David Willoughby Gooding (16 September 1925 Ipswich – England 30 August 2019) was a British lecturer, author, and professor of Greek at Queen's University, Belfast.

Born in Ipswich, England, Gooding was the youngest of six children: four brothers and two sisters. His mother died when he was nine, and as a young man he helped with the care of his father.

After the Second World War, Gooding studied Classics at Trinity College, Cambridge (1947–54). He was then appointed to a Post–Doctoral Research Fellowship, studying ancient manuscripts at Durham University from 1954–59.

From 1959–79, Gooding was a lecturer and then reader in Classics at Queen's University, Belfast.
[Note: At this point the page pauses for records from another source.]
(** * Secondary DBSCAN clustering prototype: a shallow embedding

    This development embeds [pipeline/prototype_secondary_dbscan.py] and
    checks its specification against it.

    Modelling conventions.
    - A pandas table is the list of its rows, in [iterrows] order.
    - A Python [dict] is an association list in insertion order whose keys are
      pairwise different according to the key type's own equality; assigning
      to a present key keeps its position, assigning to an absent key appends.
      Iterating a dict visits the keys in that order.
    - Python [int] values are [Z]; [float] values are exact rationals [Q]
      (rounding is not modelled).
    - Statements that can raise return in the [result] monad.
    - The clustering primitive of the R package is a parameter.
    - Files are the data read from or written to them: the marker table is
      the list of its lines, the assembly the list of its records, the
      FASTA output the list of the paths written with their records.
    - [str] of an [int] is its decimal rendering; a [float] written with
      [str] is read back unchanged by [float]. *)

From Stdlib Require Import List ZArith QArith Qabs String Ascii Bool Lia Arith.
From Stdlib Require Import DecimalString DecimalZ.
From Stdlib Require Import Permutation Sorted Mergesort Orders.
Import ListNotations.

Set Implicit Arguments.

(** * Part I: the program *)

(** ** Exceptions and loops *)

Inductive pyexn : Type :=
| KeyError
| IndexError
| ZeroDivisionError.

Inductive result (A : Type) : Type :=
| Ok (a : A)
| Raise (e : pyexn).

Arguments Ok {A} a.

Arguments Raise {A} e.

Definition bind {A B : Type} (m : result A) (k : A -> result B) : result B :=
  match m with
  | Ok a => k a
  | Raise e => Raise e
  end.

Notation "x <- m ;; k" := (bind m (fun x => k))
  (at level 61, m at next level, right associativity).

(** [for x in xs: body], threading the loop's variables as a state. *)
Fixpoint for_in {A S : Type} (xs : list A) (body : A -> S -> result S) (s : S)
  : result S :=
  match xs with
  | [] => Ok s
  | x :: xs' => s' <- body x s ;; for_in xs' body s'
  end.

(** [float(a) / b] *)
Definition py_truediv (a b : Q) : result Q :=
  if Qeq_bool b 0 then Raise ZeroDivisionError else Ok (a / b)%Q.

(** [a > b] on floats *)
Definition Qgt_bool (a b : Q) : bool := negb (Qle_bool a b).

(** [l[0]] *)
Definition list_first {A : Type} (l : list A) : result A :=
  match l with
  | x :: _ => Ok x
  | [] => Raise IndexError
  end.

(** ** Dictionaries *)

(** The equality a key type brings along ([__eq__]). *)
Class PyKey (K : Type) : Type := {
  key_eqb : K -> K -> bool
}.

(** It is an equivalence. *)
Class PyKeyLaws (K : Type) {HK : PyKey K} : Prop := {
  key_eqb_refl : forall k : K, key_eqb k k = true;
  key_eqb_sym : forall a b : K, key_eqb a b = key_eqb b a;
  key_eqb_trans : forall a b c : K,
      key_eqb a b = true -> key_eqb b c = true -> key_eqb a c = true
}.

Arguments PyKeyLaws K {HK}.

(** Key types whose equality is syntactic. *)
Class LeibnizKey (K : Type) {HK : PyKey K} : Prop := {
  key_eqb_eq : forall a b : K, key_eqb a b = true -> a = b
}.

Arguments LeibnizKey K {HK}.

#[export] Instance string_key : PyKey string := {| key_eqb := String.eqb |}.

#[export] Instance Z_key : PyKey Z := {| key_eqb := Z.eqb |}.

(** Two floats are the same key when they are numerically equal. *)
#[export] Instance Q_key : PyKey Q := {| key_eqb := Qeq_bool |}.

Section Dict.
Context {K V : Type} {HK : PyKey K}.

Definition dict : Type := list (K * V).

(** [d.get(k)] *)
Fixpoint dict_get (d : dict) (k : K) : option V :=
  match d with
  | [] => None
  | (k0, v0) :: d' => if key_eqb k k0 then Some v0 else dict_get d' k
  end.

(** [k in d] *)
Definition dict_mem (d : dict) (k : K) : bool :=
  match dict_get d k with
  | Some _ => true
  | None => false
  end.

(** [d[k]] *)
Definition dict_getitem (d : dict) (k : K) : result V :=
  match dict_get d k with
  | Some v => Ok v
  | None => Raise KeyError
  end.

(** [d[k] = v] *)
Fixpoint dict_set (d : dict) (k : K) (v : V) : dict :=
  match d with
  | [] => [(k, v)]
  | (k0, v0) :: d' =>
      if key_eqb k k0 then (k0, v) :: d' else (k0, v0) :: dict_set d' k v
  end.

Definition dict_keys (d : dict) : list K := map fst d.

Definition dict_values (d : dict) : list V := map snd d.

(** The representation invariant of a dict: no key occurs twice. *)
Fixpoint dict_wf (d : dict) : Prop :=
  match d with
  | [] => True
  | (k0, _) :: d' => dict_get d' k0 = None /\ dict_wf d'
  end.
End Dict.

Arguments dict : clear implicits.

(** ** Tables *)

(** One row of the vizbin table, with the [db_cluster] column that
    [dbscan_simple] attaches. *)
Module TableRow.
Record t : Type := mk {
  contig : string;
  vizbin_x : Q;
  vizbin_y : Q;
  length : Z;
  gc : Q;
  cov : Q;
  db_cluster : Z
}.
End TableRow.

Definition row : Type := TableRow.t.

Definition table : Type := list row.

Definition with_cluster (r : row) (c : Z) : row :=
  TableRow.mk (TableRow.contig r) (TableRow.vizbin_x r) (TableRow.vizbin_y r)
    (TableRow.length r) (TableRow.gc r) (TableRow.cov r) c.

(** ** [countClusters] (lines 53-62) *)

Definition countClusters (pandas_table : table) : nat :=
  let clusters :=
    fold_left
      (fun (clusters : dict Z Z) (row : row) =>
         let cluster := TableRow.db_cluster row in
         match dict_get clusters cluster with
         | None => dict_set clusters cluster 1%Z
         | Some n => dict_set clusters cluster (n + 1)%Z
         end)
      pandas_table [] in
  List.length (dict_keys clusters).

(** ** [getClusterInfo] (lines 64-97) *)

Record quality : Type := mk_quality {
  completeness : Q;
  purity : Q
}.

(** The marker profile: contig -> marker -> number of occurrences. *)
Definition hmm_dict : Type := dict string (dict string Z).

(** Lines 81-83. *)
Definition expected_number (life_domain : string) : Z :=
  if String.eqb life_domain "archaea" then 162%Z else 139%Z.
(** * CanvasSlider: a shallow embedding of [src/CanvasSlider.tsx]

    The component paints a horizontal strip of images on a canvas and lets
    the user drag it.  This file embeds the component's functions as Rocq
    functions and its event handlers as a step function on an explicit
    component state, and proves the properties the specification states
    about them.

    Conventions of the embedding.

    - A JavaScript [number] is an exact rational ([Q]); the theorems are
      about exact arithmetic, not about IEEE rounding.  Rocq's [x / 0] is
      [0] where JavaScript gives [NaN] or an infinity, so the one division
      whose divisor a handler does not control ([scrollRef / slideWidth]
      in [drawCurrentImages]) is guarded by an explicit zero test that
      reproduces what JavaScript does there; the image fitter is used on
      positive sizes only.
    - Rounding decides more than a last digit in one place: line 67
      applies [Math.floor] to the rounded quotient, which can be an
      integer that the exact quotient does not reach.  That line, with
      the remainder of line 68 and the clamp of lines 140-141, is
      embedded a second time on binary64 numbers ([drawCurrentImages64],
      [handleMouseMove64]), with Rocq's primitive floats for the
      operations the code rounds.
    - Numbers are compared with [==] ([Qeq]), the equality of rationals.
    - The 2D context and the canvas element are a log of the calls made on
      them ([CanvasOp]), in program order.
    - React state ([useState]), refs ([useRef]) and props are fields of one
      record; the listeners of an effect read the fields of the current
      state, because every effect that installs a listener lists what the
      listener closes over among its dependencies and is re-run when one
      of them changes.  A state change, the render it causes and the
      effects of that render are one step.  What outlives a render is
      modelled as captured data: the callback handed to
      [requestAnimationFrame], the pixel ratio read when the resize effect
      runs, and the promises of a [loadImages] call.
    - The page is a sequence of events ([Event]): changes of a prop, image
      [onload] / [onerror], mouse events, window resizes, changes of the
      display's pixel ratio, and display frames. *)

From Stdlib Require Import Floats.
From Stdlib Require Import QArith Qround Qminmax ZArith List String Bool Lia Lqa.
From Stdlib Require Import Permutation.
Import ListNotations.

#[local] Open Scope Q_scope.

(** ** JavaScript arithmetic on rationals *)

Module JS.

(** [Math.trunc]: rounding towards zero. *)
Definition trunc (q : Q) : Z :=
  if Qle_bool 0 q then Qfloor q else Qceiling q.

(** [a % b] for [b <> 0]: the remainder has the sign of the dividend,
    [a - b * trunc (a / b)]. *)
Definition rem (a b : Q) : Q := a - b * inject_Z (trunc (a / b)).

(** [x > y] *)
Definition gtb (x y : Q) : bool := negb (Qle_bool x y).

(** [arr[i]] for an integer index: [undefined] out of range. *)
Definition get {A : Type} (arr : list A) (i : Z) : option A :=
  if (i <? 0)%Z then None else nth_error arr (Z.to_nat i).

(** [arr.length] as a number. *)
Definition length {A : Type} (arr : list A) : Q :=
  inject_Z (Z.of_nat (List.length arr)).

(** [x || 1] on numbers: [0] is falsy. *)
Definition or1 (x : Q) : Q := if Qeq_bool x 0 then 1 else x.

End JS.

(** ** The drawing surface *)

(** An [HTMLImageElement] once loaded: its source and intrinsic size. *)
Record Image : Type := mkImage {
  src : string;
  width : Q;
  height : Q
}.

(** [canvas.getBoundingClientRect()]: the logical size of the canvas. *)
Record DOMRect : Type := mkRect {
  rect_width : Q;
  rect_height : Q
}.

(** One call on the canvas element or on its 2D context. *)
Inductive CanvasOp : Type :=
| SetCanvasWidth (w : Q)                      (* canvas.width = w *)
| SetCanvasHeight (h : Q)                     (* canvas.height = h *)
| SetTransform (a b c d e f : Q)              (* ctx.setTransform(a,b,c,d,e,f) *)
| Scale (x y : Q)                             (* ctx.scale(x, y) *)
| ClearRect (x y w h : Q)                     (* ctx.clearRect(x, y, w, h) *)
| SetFillStyle (color : string)               (* ctx.fillStyle = color *)
| FillRect (x y w h : Q)                      (* ctx.fillRect(x, y, w, h) *)
| DrawImage (img : Image) (x y w h : Q).      (* ctx.drawImage(img, x, y, w, h) *)

(** ** [drawImageFit] (lines 20-47) *)

(** The rectangle [drawImageFit] computes, relative to the target
    rectangle's origin. *)
Record DrawRect : Type := mkDrawRect {
  drawX : Q;
  drawY : Q;
  drawWidth : Q;
  drawHeight : Q
}.

(** Lines 21-39 of [drawImageFit]: the geometry. *)
Definition fitRect (img : Image) (canvasWidth canvasHeight : Q) : DrawRect :=
  let imgRatio := width img / height img in
  let canvasRatio := canvasWidth / canvasHeight in
  if JS.gtb imgRatio canvasRatio then
    (* Image is wider than canvas: fit width *)
    let drawWidth := canvasWidth in
    let drawHeight := canvasWidth / imgRatio in
    mkDrawRect 0 ((canvasHeight - drawHeight) / 2) drawWidth drawHeight
  else
    (* Image is taller than canvas: fit height *)
    let drawHeight := canvasHeight in
    let drawWidth := canvasHeight * imgRatio in
    mkDrawRect ((canvasWidth - drawWidth) / 2) 0 drawWidth drawHeight.
Lemma GetLineupByID_stored_witness :
  let w := world [stored 1 true; stored 2 false] in
  table_ok (table w) /\ In (stored 2 false) (table w) /\ pending w = None
  /\ fst (runState (GetLineupByID channels_ok 2 false) w)
     = (Some (scan (stored 2 false) zero), None).
Proof.
  intros w.
  assert (K : table_ok (table w)) by keys_unique.
  assert (I : In (stored 2 false) (table w)) by (right; left; reflexivity).
  split; [exact K | split; [exact I | split; [reflexivity|]]].
  exact (proj1 (GetLineupByID_stored channels_ok w (stored 2 false) K I eq_refl)).
Defined.

Lemma GetLineupByID_absent_witness :
  let w := world [stored 1 true] in
  pending w = None /\ ~ In 5 (ids (table w))
  /\ fst (runState (GetLineupByID channels_ok 5 false) w)
     = (Some zero, Some ErrNoRows).
Proof.
  intros w.
  assert (A : ~ In 5 (ids (table w))) by (cbn; intuition discriminate).
  split; [reflexivity | split; [exact A|]].
  exact (GetLineupByID_absent channels_ok w 5 eq_refl A).
Defined.

Lemma GetLineupByID_sound_witness :
  let w := world [stored 1 true; stored 2 false] in
  exists l w',
    runState (GetLineupByID channels_ok 2 true) w = ((Some l, None), w')
    /\ ID l = 2 /\ In (row_of l) (table w).
Proof.
  intros w. do 2 eexists. split; [reflexivity|].
  pose proof (GetLineupByID_sound channels_ok 2 true w _ _ eq_refl) as H.
  split; [exact (proj1 H) | exact (proj1 (proj2 H))].
Defined.

Lemma GetEnabledLineups_without_channels_witness :
  let w := world [stored 1 true; stored 2 false] in
  pending w = None
  /\ runState (GetEnabledLineups channels_ok false) w
     = ((Some [scan (stored 1 true) zero; scan (stored 2 false) zero], None), w).
Proof.
  intros w. split; [reflexivity|].
  exact (GetEnabledLineups_without_channels channels_ok w eq_refl).
Defined.

Lemma GetEnabledLineups_hydrates_all_witness :
  let w := world [stored 1 true; stored 3 false] in
  pending w = None
  /\ (forall row, In row (table w) ->
        snd (channels_down_for_2 (col_id row) true) = None)
  /\ fst (runState (GetEnabledLineups channels_down_for_2 true) w)
     = (Some [set_Channels ["BBC One"] (scan (stored 1 true) zero);
              set_Channels ["BBC One"] (scan (stored 3 false) zero)], None).
Proof.
  intros w.
  assert (A : forall row, In row (table w) ->
                snd (channels_down_for_2 (col_id row) true) = None).
  { intros row [<-|[<-|[]]]; reflexivity. }
  split; [reflexivity | split; [exact A|]].
  exact (GetEnabledLineups_hydrates_all channels_down_for_2 w eq_refl A).
Defined.
Definition GEO_MULTIPLIER : dict Q :=
  [ ("CA", 1.18); ("NY", 1.15); ("WA", 1.12); ("MA", 1.10); ("DC", 1.12);
    ("VA", 1.07); ("TX", 1.03); ("FL", 1.00); ("IL", 1.02); ("CO", 1.05);
    ("GA", 0.98); ("NC", 0.98); ("AZ", 0.97); ("OH", 0.95); ("PA", 0.97);
    ("REMOTE", 1.00); ("DEFAULT", 1.00) ].

Definition SKILL_PREMIUM : dict Q :=
  [ ("aws_security", 0.05); ("azure_security", 0.05); ("gcp_security", 0.05);
    ("kubernetes", 0.04); ("terraform", 0.03); ("containers", 0.03);
    ("cnapp", 0.04); ("cspm", 0.03);
    ("zero_trust", 0.04); ("iam", 0.03); ("okta", 0.02); ("entra_id", 0.02);
    ("sso_saml_oidc", 0.02); ("siem", 0.03); ("soar", 0.03); ("edr", 0.02);
    ("dfir", 0.05); ("incident_response", 0.04); ("threat_hunting", 0.04);
    ("malware_analysis", 0.04); ("reverse_engineering", 0.04);
    ("secure_sdlc", 0.03); ("sast_dast", 0.03); ("threat_modeling", 0.03);
    ("oscp", 0.06); ("gcih", 0.05); ("gcfa", 0.05); ("gpen", 0.05);
    ("cissp", 0.05); ("ccsp", 0.05); ("security_plus", 0.02) ].

Definition ROLE_ALIASES : dict string :=
  [ ("security engineer", "cybersecurity_engineer");
    ("cybersecurity engineer", "cybersecurity_engineer");
    ("cyber security engineer", "cybersecurity_engineer");
    ("cloud security engineer", "cloud_security_engineer");
    ("devsecops engineer", "devsecops_engineer");
    ("application security engineer", "appsec_engineer");
    ("appsec engineer", "appsec_engineer");
    ("soc analyst", "soc_analyst");
    ("incident response", "incident_response_dfir");
    ("dfir", "incident_response_dfir");
    ("threat hunter", "threat_hunter");
    ("penetration tester", "penetration_tester");
    ("pen tester", "penetration_tester");
    ("red team", "penetration_tester");
    ("iam engineer", "iam_engineer");
    ("security architect", "security_architect");
    ("grc analyst", "grc_analyst") ].

Definition LEVEL_ALIASES : dict string :=
  [ ("junior", "entry"); ("entry", "entry"); ("entry-level", "entry");
    ("mid", "mid"); ("mid-level", "mid"); ("intermediate", "mid");
    ("senior", "senior"); ("lead", "senior"); ("staff", "senior");
    ("principal", "senior") ].

Definition DEFAULT_WEIGHTS : dict Q :=
  [ ("cagr", 0.20); ("inflation", 0.20); ("skills", 0.20); ("geo", 0.20);
    ("regression", 0.20) ].

(** ** Input and output records *)

Record PredictionInput : Type := {
  role : string;
  level : string;
  years_experience : Q;
  state : string;
  skills : list string;
  job_description : option string
}.

Record PredictionBreakdown : Type := {
  baseline_low : Q;
  baseline_high : Q;
  cagr_low : Q;
  cagr_high : Q;
  inflation_low : Q;
  inflation_high : Q;
  skills_multiplier : Q;
  geo_multiplier : Q;
  regression_adjustment_factor : Q;
  final_low : Q;
  final_mid : Q;
  final_high : Q
}.

(** ** Model 1: heuristic extraction from free text *)

(** The dictionary returned by [extract_from_text]. *)
Record Extraction : Type := {
  ext_role_key : option string;
  ext_level : option string;
  ext_skills : list string
}.

Definition CERT_STRINGS : list string :=
  [ "oscp"; "cissp"; "ccsp"; "gcih"; "gcfa"; "gpen"; "security+";
    "security plus" ].

Definition extract_from_text (text : string) : Extraction :=
  let t := PyStr.lower text in
  let role_key := first_hit (fun k => PyStr.contains k t) ROLE_ALIASES in
  let level := first_hit (fun k => PyStr.word_search k t) LEVEL_ALIASES in
  let detected_skills :=
    filter (fun sk =>
              let token := PyStr.replace "_" " " sk in
              PyStr.contains token t || PyStr.contains sk t)
           (keys SKILL_PREMIUM) in
  let detected_certs :=
    map (fun cert =>
           if PyStr.contains "security" cert then "security_plus" else cert)
        (filter (fun cert => PyStr.contains cert t) CERT_STRINGS) in
  {| ext_role_key := role_key;
     ext_level := level;
     ext_skills := PyStr.sorted (PyStr.set (detected_skills ++ detected_certs)) |}.

(** ** Model 2: compound growth *)

Definition apply_cagr (low high : Q) (role_key : string) (years : Z)
  : result (Q * Q) :=
  default <- getitem CAGR_BY_ROLE "default" ;;
  let cagr := get CAGR_BY_ROLE role_key default in
  let factor := (1.0 + cagr) ^ years in
  ret (low * factor, high * factor).

(** ** Model 3: inflation *)

Definition apply_inflation (low high : Q) : Q * Q :=
  (low * INFLATION_2024_TO_2026, high * INFLATION_2024_TO_2026).

(** ** Model 4: skills premium *)

Definition compute_skills_multiplier (skills : list string) : Q :=
  let total :=
    fold_left (fun total s => total + get SKILL_PREMIUM s 0.0) skills 0.0 in
  let total := Qmin total 0.25 in
  1.0 + (0.85 * total).

(** ** Model 5: geography *)

Definition compute_geo_multiplier (state : string) : result Q :=
  let key := PyStr.upper (PyStr.strip state) in
  default <- getitem GEO_MULTIPLIER "DEFAULT" ;;
  ret (get GEO_MULTIPLIER key default).

(** ** Model 6: experience regression surrogate *)

(** [np.clip(x, lo, hi)]: [minimum(maximum(x, lo), hi)]. *)
Definition clip (x lo hi : Q) : Q := Qmin (Qmax x lo) hi.

Definition LEVEL_TARGET : dict Q :=
  [ ("entry", 1.0); ("mid", 4.0); ("senior", 8.0) ].

Definition EXPERIENCE_SENSITIVE : list string :=
  [ "security_architect"; "cloud_security_engineer"; "devsecops_engineer" ].

Definition regression_adjustment (role_key level : string) (years_exp : Q)
  : Q :=
  let target := get LEVEL_TARGET level 4.0 in
  let delta := years_exp - target in
  let leverage :=
    if existsb (String.eqb role_key) EXPERIENCE_SENSITIVE
    then 0.010 else 0.008 in
  1.0 + clip (delta * leverage) (-0.05) 0.08.

(** ** Input normalizer *)

Definition normalize_role (role : string) : result string :=
  let r := PyStr.lower (PyStr.strip role) in
  if mem r ROLE_ALIASES then getitem ROLE_ALIASES r
  else
    match first_hit (fun k => PyStr.contains k r) ROLE_ALIASES with
    | Some v => ret v
    | None =>
        if mem (PyStr.replace " " "_" r) BASELINES_2024
        then ret (PyStr.replace " " "_" r)
        else ret "cybersecurity_engineer"
    end.

Definition normalize_level (level : string) : result string :=
  let l := PyStr.lower (PyStr.strip level) in
  if mem l LEVEL_ALIASES then getitem LEVEL_ALIASES l
  else
    match first_hit (fun k => PyStr.contains k l) LEVEL_ALIASES with
    | Some v => ret v
    | None => ret "mid"
    end.

(** ** The ensemble *)

(** [x or y] where [x] is [None] or a string. *)
Definition or_else (x : option string) (y : string) : string :=
  match x with
  | Some s => if PyStr.nonempty s then s else y
  | None => y
  end.

(** Truthiness of [inp.job_description]. *)
Definition described (d : option string) : option string :=
  match d with
  | Some text => if PyStr.nonempty text then Some text else None
  | None => None
  end.

(** Lines 312-320 of [predict_2026]: the caller's role, level and skills,
    enriched from the job description when there is one. *)
Definition enrich (inp : PredictionInput)
  : result (string * string * list string) :=
  role_key <- normalize_role (role inp) ;;
  level <- normalize_level (level inp) ;;
  let skills := skills inp in
  match described (job_description inp) with
  | Some text =>
      let ext := extract_from_text text in
      ret (or_else (ext_role_key ext) role_key,
           or_else (ext_level ext) level,
           PyStr.sorted (PyStr.set (skills ++ ext_skills ext)))
  | None => ret (role_key, level, skills)
  end.

(** Lines 322-328: the two membership guards and the baseline lookup. *)
Definition baseline_for (role_key level : string)
  : result (string * string * (Z * Z)) :=
  let role_key :=
    if mem role_key BASELINES_2024 then role_key
    else "cybersecurity_engineer" in
  by_level <- getitem BASELINES_2024 role_key ;;
  let level := if mem level by_level then level else "mid" in
  by_level <- getitem BASELINES_2024 role_key ;;
  base <- getitem by_level level ;;
  ret (role_key, level, base).

(** [lerp(x, y, w)] as the blend writes it: [(1 - w) * x + w * y]. *)
Definition lerp (x y w : Q) : Q := (1 - w) * x + w * y.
He was appointed professor of Old Testament Greek in 1979, and professor of Greek in 1983. He retired in 1986, becoming professor emeritus. He was elected as a member of the Royal Irish Academy in 1977.

As well as academic monographs and articles relating to the Septuagint, Gooding published many Bible commentaries, apologetic works, and a manual on the New Testament's use of the Old. His books have been translated into over twenty–five languages. In 1989 Gooding and John Lennox began working on books and articles to be published in Russia and Ukraine.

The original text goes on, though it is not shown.